WHAT THIS TASK INVOLVES —
Write out, word for word, every line from the one where "n_runs n_nodes time_steps m_ba = Ret" occurs to the final line of the entries, and nothing beyond them.

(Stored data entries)
-- Opening Marker --

(** X6: in the list that [multiprocess_all] returns, the record at index
    i * len(mu_values) + j is that of the i-th epsilon and the j-th mu: it
    carries them under the keys epsilon and mu, and every other key holds
    what the analysis returned for that point. *)
Theorem multiprocess_all_record_at combined_analysis cpu_count
    (epsilon_values mu_values : list Q) n_runs n_nodes time_steps m_ba
    records i j epsilon mu :
  multiprocess_all combined_analysis cpu_count epsilon_values mu_values
    n_runs n_nodes time_steps m_ba = Ret records →
  epsilon_values !! i = Some epsilon → mu_values !! j = Some mu →
  ∃ d r,
    combined_analysis n_runs n_nodes time_steps epsilon mu m_ba = Ret d ∧
    records !! (i * length mu_values + j) = Some r ∧
    r !! "epsilon" = Some epsilon ∧ r !! "mu" = Some mu ∧
    ∀ key, key ≠ "epsilon" → key ≠ "mu" → r !! key = d !! key.
Proof.
  unfold multiprocess_all. intros Hrun Hi Hj.
  destruct (_ <? 1)%nat; [done|].
  pose proof (list_prod_lookup _ _ _ _ _ _ Hi Hj) as Hp.
  destruct (starmap_lookup _ _ _ _ _ Hrun Hp) as (r & Hr & Hw).
  unfold worker_all_both_params in Hw. simpl in Hw.
  destruct (combined_analysis n_runs n_nodes time_steps epsilon mu m_ba)
    as [d|] eqn:Ed; [|done].
  simpl in Hw. injection Hw as <-. exists d. eexists.
  split; [done|]. split; [exact Hr|].
  split; [by rewrite lookup_insert_ne, lookup_insert_eq|].
  split; [by rewrite lookup_insert_eq|].
  intros key H1 H2. by rewrite !lookup_insert_ne.
Qed.

Lemma multiprocess_all_record_at_witness :
  ∃ d r,
    constant_analysis 1 10 10 (1#2) 0 2 = Ret d ∧
    ([ {["mu" := 0%Q; "epsilon" := 0%Q; "variance" := (1#12)%Q]};
       {["mu" := (1#2)%Q; "epsilon" := 0%Q; "variance" := (1#12)%Q]};
       {["mu" := 0%Q; "epsilon" := (1#2)%Q; "variance" := (1#12)%Q]};
       {["mu" := (1#2)%Q; "epsilon" := (1#2)%Q; "variance" := (1#12)%Q]} ]
       : list (gmap string Q))
      !! (1 * length [0; 1#2]%Q + 0) = Some r ∧
    r !! "epsilon" = Some (1#2)%Q ∧ r !! "mu" = Some 0%Q ∧
    ∀ key, key ≠ "epsilon" → key ≠ "mu" → r !! key = d !! key.
Proof.
  apply (multiprocess_all_record_at constant_analysis 8
           [0; 1#2]%Q [0; 1#2]%Q 1 10 10 2 _ 1 0 (1#2)%Q 0%Q);
    reflexivity.
Defined.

-- Closing Marker --

OUTPUT BELOW —
    n_runs n_nodes time_steps m_ba = Ret records →
  epsilon_values !! i = Some epsilon → mu_values !! j = Some mu →
  ∃ d r,
    combined_analysis n_runs n_nodes time_steps epsilon mu m_ba = Ret d ∧
    records !! (i * length mu_values + j) = Some r ∧
    r !! "epsilon" = Some epsilon ∧ r !! "mu" = Some mu ∧
    ∀ key, key ≠ "epsilon" → key ≠ "mu" → r !! key = d !! key.
Proof.
  unfold multiprocess_all. intros Hrun Hi Hj.
  destruct (_ <? 1)%nat; [done|].
  pose proof (list_prod_lookup _ _ _ _ _ _ Hi Hj) as Hp.
  destruct (starmap_lookup _ _ _ _ _ Hrun Hp) as (r & Hr & Hw).
  unfold worker_all_both_params in Hw. simpl in Hw.
  destruct (combined_analysis n_runs n_nodes time_steps epsilon mu m_ba)
    as [d|] eqn:Ed; [|done].
  simpl in Hw. injection Hw as <-. exists d. eexists.
  split; [done|]. split; [exact Hr|].
  split; [by rewrite lookup_insert_ne, lookup_insert_eq|].
  split; [by rewrite lookup_insert_eq|].
  intros key H1 H2. by rewrite !lookup_insert_ne.
Qed.

Lemma multiprocess_all_record_at_witness :
  ∃ d r,
    constant_analysis 1 10 10 (1#2) 0 2 = Ret d ∧
    ([ {["mu" := 0%Q; "epsilon" := 0%Q; "variance" := (1#12)%Q]};
       {["mu" := (1#2)%Q; "epsilon" := 0%Q; "variance" := (1#12)%Q]};
       {["mu" := 0%Q; "epsilon" := (1#2)%Q; "variance" := (1#12)%Q]};
       {["mu" := (1#2)%Q; "epsilon" := (1#2)%Q; "variance" := (1#12)%Q]} ]
       : list (gmap string Q))
      !! (1 * length [0; 1#2]%Q + 0) = Some r ∧
    r !! "epsilon" = Some (1#2)%Q ∧ r !! "mu" = Some 0%Q ∧
    ∀ key, key ≠ "epsilon" → key ≠ "mu" → r !! key = d !! key.
Proof.
  apply (multiprocess_all_record_at constant_analysis 8
           [0; 1#2]%Q [0; 1#2]%Q 1 10 10 2 _ 1 0 (1#2)%Q 0%Q);
    reflexivity.
Defined.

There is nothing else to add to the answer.